(Supplied records begins)

Definition step (r : regs) (i : inputs) : regs :=
  let do_push := conflict_fifo_push r && negb (conflict_fifo_full r) in
  let do_pop := conflict_fifo_pop r && negb (conflict_fifo_empty r) in
  {| state :=
       match state r with
       | BOOK_IDLE =>
           if idle_accept r i then
             if m_symbol_valid (msg_in i) && m_is_book_update (msg_in i)
             then BOOK_READ else BOOK_EMIT
           else if idle_refill r i then BOOK_READ else BOOK_IDLE
       | BOOK_READ => if read_conflict r then BOOK_IDLE else BOOK_PROCESS
       | BOOK_PROCESS => BOOK_WRITE
       | BOOK_WRITE => BOOK_EMIT
       | BOOK_EMIT =>
           if event_ready i || negb (event_pending r)
           then BOOK_IDLE else BOOK_EMIT
       end;
     msg_reg :=
       match state r with
       | BOOK_IDLE =>
           if idle_accept r i then msg_in i
           else if idle_refill r i then conflict_fifo_data r else msg_reg r
       | _ => msg_reg r
       end;
     msg_pending :=
       match state r with
       | BOOK_IDLE =>
           if idle_accept r i || idle_refill r i then true else msg_pending r
       | BOOK_READ => if read_conflict r then false else msg_pending r
       | BOOK_EMIT => false
       | _ => msg_pending r
       end;
     last_bank :=
       match state r with
       | BOOK_READ => if read_conflict r then last_bank r else current_bank r
       | _ => last_bank r
       end;
     current_entry :=
       match state r with
       | BOOK_PROCESS => bram_rd_data r (last_bank r)
       | _ => current_entry r
       end;
     updated_entry :=
       match state r with
       | BOOK_PROCESS => book_process (current_entry r) (msg_reg r)
       | _ => updated_entry r
       end;
     event_reg :=
       match state r with
       | BOOK_EMIT => book_emit (msg_reg r) (updated_entry r)
       | _ => event_reg r
       end;
     event_pending :=
       match state r with
       | BOOK_IDLE => false
       | BOOK_EMIT => true
       | _ => event_pending r
       end;
     bram_en :=
       match state r with
       | BOOK_READ =>
           if read_conflict r then fun _ => false
           else upd (fun _ => false) (current_bank r) true
       | BOOK_WRITE => upd (fun _ => false) (last_bank r) true
       | _ => fun _ => false
       end;
     bram_we :=
       match state r with
       | BOOK_WRITE => upd (fun _ => false) (last_bank r) true
       | _ => fun _ => false
       end;
     bram_addr :=
       match state r with
       | BOOK_READ =>
           if read_conflict r then bram_addr r
           else upd (bram_addr r) (current_bank r) (current_addr r)
       | BOOK_WRITE => upd (bram_addr r) (last_bank r) (current_addr r)
       | _ => bram_addr r
       end;
     bram_wr_data :=
       match state r with
       | BOOK_WRITE => upd (bram_wr_data r) (last_bank r) (updated_entry r)
       | _ => bram_wr_data r
       end;
     bram_rd_data := fun b =>
       if bram_en r b then bram_mem r b (bram_addr r b) else bram_rd_data r b;
     bram_mem := fun b a =>
       if bram_en r b && bram_we r b && (a =? bram_addr r b)
       then bram_wr_data r b else bram_mem r b a;
     conflict_fifo_push :=
       match state r with
       | BOOK_READ => read_conflict r
       | _ => false
       end;
     conflict_fifo_pop :=
       match state r with
       | BOOK_IDLE => idle_refill r i
       | _ => false
       end;
     fifo_wr_ptr :=
       if do_push then trunc 4 (fifo_wr_ptr r + 1) else fifo_wr_ptr r;
     fifo_rd_ptr :=
       if do_pop then trunc 4 (fifo_rd_ptr r + 1) else fifo_rd_ptr r;
     fifo_mem :=
       if do_push then upd (fifo_mem r) (fifo_wr_ptr r) (msg_reg r)
       else fifo_mem r;
     stat_updates :=
       if event_valid r && event_ready i
       then trunc 32 (stat_updates r + 1) else stat_updates r;
     stat_bank_conflicts :=
       if conflict_fifo_push r
       then trunc 32 (stat_bank_conflicts r + 1) else stat_bank_conflicts r;
     stat_invalid_symbols :=
       if msg_valid i && msg_ready r i && negb (m_symbol_valid (msg_in i))
       then trunc 32 (stat_invalid_symbols r + 1)
       else stat_invalid_symbols r |}.

(** The symbol's entry in the banked BRAM. *)
Definition book_entry (r : regs) (m : itch_msg_t) : book_entry_t :=
  bram_mem r (bank_of m) (addr_of m).

(** An idle builder with nothing in flight: no message pending, the BRAM
    ports disabled, the conflict FIFO empty and not being pushed. *)
Definition idle_clean (r : regs) : Prop :=
  state r = BOOK_IDLE /\ msg_pending r = false /\
  (forall b, bram_en r b = false) /\
  conflict_fifo_empty r = true /\ conflict_fifo_push r = false.

(** A cycle that offers message [m] with the builder enabled. *)
Definition offer (m : itch_msg_t) (ready : bool) : inputs :=
  {| msg_in := m;  msg_valid := true;  event_ready := ready;
     cfg_enable := true |}.

(** A cycle that offers nothing. *)
Definition hold (ready : bool) : inputs :=
  {| msg_in := itch_msg_zero;  msg_valid := false;  event_ready := ready;
     cfg_enable := true |}.

(** The cycles one book-affecting message takes: taken from [offer], then
    BOOK_READ, BOOK_PROCESS, BOOK_WRITE and BOOK_EMIT. *)
Definition book_cycles (m : itch_msg_t) : list inputs :=
  [offer m true; hold true; hold true; hold true; hold true].

(** A book-affecting message for the symbol with index [s]. *)
Definition book_msg_for (s : Z) (m : itch_msg_t) : Prop :=
  m_symbol_valid m = true /\ m_is_book_update m = true /\ m_symbol_idx m = s.

(** What one book-affecting message [m] does to an idle builder, from the
    state [r] that takes it to the state [r'] that shows its event. *)
Definition msg_effect (r r' : regs) (m : itch_msg_t) : Prop :=
  idle_clean r' /\
  event_valid r' = true /\
  event_out r' = book_emit m (book_process (current_entry r) m) /\
  book_entry r' m = book_process (current_entry r) m /\
  current_entry r' = bram_rd_data r (bank_of m) /\
  bram_rd_data r' (bank_of m) = book_entry r m.

(** Example messages for symbol 5: bids added at rising prices. *)
Definition add_bid (px q : Z) : itch_msg_t :=
  {| m_ingress_ts := 0;  m_decode_ts := 0;  m_seq_num := 0;
     m_msg_type := ITCH_ADD_ORDER;
     m_symbol_key := 0;  m_symbol_idx := 5;  m_symbol_valid := true;
     m_side := SIDE_BID;  m_price := px;  m_qty := q;  m_order_id := 0;
     m_is_book_update := true;  m_stale := false;  m_error_flags := 0 |}.

(** A System Event as the decoder hands it on: no symbol, no book update. *)
Definition system_event : itch_msg_t :=
  {| m_ingress_ts := 0;  m_decode_ts := 0;  m_seq_num := 0;
     m_msg_type := ITCH_SYSTEM_EVENT;
     m_symbol_key := 0;  m_symbol_idx := 0;  m_symbol_valid := false;
     m_side := SIDE_BID;  m_price := 0;  m_qty := 0;  m_order_id := 0;
     m_is_book_update := false;  m_stale := false;  m_error_flags := 0 |}.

(Supplied records ends)

Problem statement
Keep every word the same and copy out all of the entries.

Written reply
Definition step (r : regs) (i : inputs) : regs :=
  let do_push := conflict_fifo_push r && negb (conflict_fifo_full r) in
  let do_pop := conflict_fifo_pop r && negb (conflict_fifo_empty r) in
  {| state :=
       match state r with
       | BOOK_IDLE =>
           if idle_accept r i then
             if m_symbol_valid (msg_in i) && m_is_book_update (msg_in i)
             then BOOK_READ else BOOK_EMIT
           else if idle_refill r i then BOOK_READ else BOOK_IDLE
       | BOOK_READ => if read_conflict r then BOOK_IDLE else BOOK_PROCESS
       | BOOK_PROCESS => BOOK_WRITE
       | BOOK_WRITE => BOOK_EMIT
       | BOOK_EMIT =>
           if event_ready i || negb (event_pending r)
           then BOOK_IDLE else BOOK_EMIT
       end;
     msg_reg :=
       match state r with
       | BOOK_IDLE =>
           if idle_accept r i then msg_in i
           else if idle_refill r i then conflict_fifo_data r else msg_reg r
       | _ => msg_reg r
       end;
     msg_pending :=
       match state r with
       | BOOK_IDLE =>
           if idle_accept r i || idle_refill r i then true else msg_pending r
       | BOOK_READ => if read_conflict r then false else msg_pending r
       | BOOK_EMIT => false
       | _ => msg_pending r
       end;
     last_bank :=
       match state r with
       | BOOK_READ => if read_conflict r then last_bank r else current_bank r
       | _ => last_bank r
       end;
     current_entry :=
       match state r with
       | BOOK_PROCESS => bram_rd_data r (last_bank r)
       | _ => current_entry r
       end;
     updated_entry :=
       match state r with
       | BOOK_PROCESS => book_process (current_entry r) (msg_reg r)
       | _ => updated_entry r
       end;
     event_reg :=
       match state r with
       | BOOK_EMIT => book_emit (msg_reg r) (updated_entry r)
       | _ => event_reg r
       end;
     event_pending :=
       match state r with
       | BOOK_IDLE => false
       | BOOK_EMIT => true
       | _ => event_pending r
       end;
     bram_en :=
       match state r with
       | BOOK_READ =>
           if read_conflict r then fun _ => false
           else upd (fun _ => false) (current_bank r) true
       | BOOK_WRITE => upd (fun _ => false) (last_bank r) true
       | _ => fun _ => false
       end;
     bram_we :=
       match state r with
       | BOOK_WRITE => upd (fun _ => false) (last_bank r) true
       | _ => fun _ => false
       end;
     bram_addr :=
       match state r with
       | BOOK_READ =>
           if read_conflict r then bram_addr r
           else upd (bram_addr r) (current_bank r) (current_addr r)
       | BOOK_WRITE => upd (bram_addr r) (last_bank r) (current_addr r)
       | _ => bram_addr r
       end;
     bram_wr_data :=
       match state r with
       | BOOK_WRITE => upd (bram_wr_data r) (last_bank r) (updated_entry r)
       | _ => bram_wr_data r
       end;
     bram_rd_data := fun b =>
       if bram_en r b then bram_mem r b (bram_addr r b) else bram_rd_data r b;
     bram_mem := fun b a =>
       if bram_en r b && bram_we r b && (a =? bram_addr r b)
       then bram_wr_data r b else bram_mem r b a;
     conflict_fifo_push :=
       match state r with
       | BOOK_READ => read_conflict r
       | _ => false
       end;
     conflict_fifo_pop :=
       match state r with
       | BOOK_IDLE => idle_refill r i
       | _ => false
       end;
     fifo_wr_ptr :=
       if do_push then trunc 4 (fifo_wr_ptr r + 1) else fifo_wr_ptr r;
     fifo_rd_ptr :=
       if do_pop then trunc 4 (fifo_rd_ptr r + 1) else fifo_rd_ptr r;
     fifo_mem :=
       if do_push then upd (fifo_mem r) (fifo_wr_ptr r) (msg_reg r)
       else fifo_mem r;
     stat_updates :=
       if event_valid r && event_ready i
       then trunc 32 (stat_updates r + 1) else stat_updates r;
     stat_bank_conflicts :=
       if conflict_fifo_push r
       then trunc 32 (stat_bank_conflicts r + 1) else stat_bank_conflicts r;
     stat_invalid_symbols :=
       if msg_valid i && msg_ready r i && negb (m_symbol_valid (msg_in i))
       then trunc 32 (stat_invalid_symbols r + 1)
       else stat_invalid_symbols r |}.

(** The symbol's entry in the banked BRAM. *)
Definition book_entry (r : regs) (m : itch_msg_t) : book_entry_t :=
  bram_mem r (bank_of m) (addr_of m).

(** An idle builder with nothing in flight: no message pending, the BRAM
    ports disabled, the conflict FIFO empty and not being pushed. *)
Definition idle_clean (r : regs) : Prop :=
  state r = BOOK_IDLE /\ msg_pending r = false /\
  (forall b, bram_en r b = false) /\
  conflict_fifo_empty r = true /\ conflict_fifo_push r = false.

(** A cycle that offers message [m] with the builder enabled. *)
Definition offer (m : itch_msg_t) (ready : bool) : inputs :=
  {| msg_in := m;  msg_valid := true;  event_ready := ready;
     cfg_enable := true |}.

(** A cycle that offers nothing. *)
Definition hold (ready : bool) : inputs :=
  {| msg_in := itch_msg_zero;  msg_valid := false;  event_ready := ready;
     cfg_enable := true |}.

(** The cycles one book-affecting message takes: taken from [offer], then
    BOOK_READ, BOOK_PROCESS, BOOK_WRITE and BOOK_EMIT. *)
Definition book_cycles (m : itch_msg_t) : list inputs :=
  [offer m true; hold true; hold true; hold true; hold true].

(** A book-affecting message for the symbol with index [s]. *)
Definition book_msg_for (s : Z) (m : itch_msg_t) : Prop :=
  m_symbol_valid m = true /\ m_is_book_update m = true /\ m_symbol_idx m = s.

(** What one book-affecting message [m] does to an idle builder, from the
    state [r] that takes it to the state [r'] that shows its event. *)
Definition msg_effect (r r' : regs) (m : itch_msg_t) : Prop :=
  idle_clean r' /\
  event_valid r' = true /\
  event_out r' = book_emit m (book_process (current_entry r) m) /\
  book_entry r' m = book_process (current_entry r) m /\
  current_entry r' = bram_rd_data r (bank_of m) /\
  bram_rd_data r' (bank_of m) = book_entry r m.

(** Example messages for symbol 5: bids added at rising prices. *)
Definition add_bid (px q : Z) : itch_msg_t :=
  {| m_ingress_ts := 0;  m_decode_ts := 0;  m_seq_num := 0;
     m_msg_type := ITCH_ADD_ORDER;
     m_symbol_key := 0;  m_symbol_idx := 5;  m_symbol_valid := true;
     m_side := SIDE_BID;  m_price := px;  m_qty := q;  m_order_id := 0;
     m_is_book_update := true;  m_stale := false;  m_error_flags := 0 |}.

(** A System Event as the decoder hands it on: no symbol, no book update. *)
Definition system_event : itch_msg_t :=
  {| m_ingress_ts := 0;  m_decode_ts := 0;  m_seq_num := 0;
     m_msg_type := ITCH_SYSTEM_EVENT;
     m_symbol_key := 0;  m_symbol_idx := 0;  m_symbol_valid := false;
     m_side := SIDE_BID;  m_price := 0;  m_qty := 0;  m_order_id := 0;
     m_is_book_update := false;  m_stale := false;  m_error_flags := 0 |}.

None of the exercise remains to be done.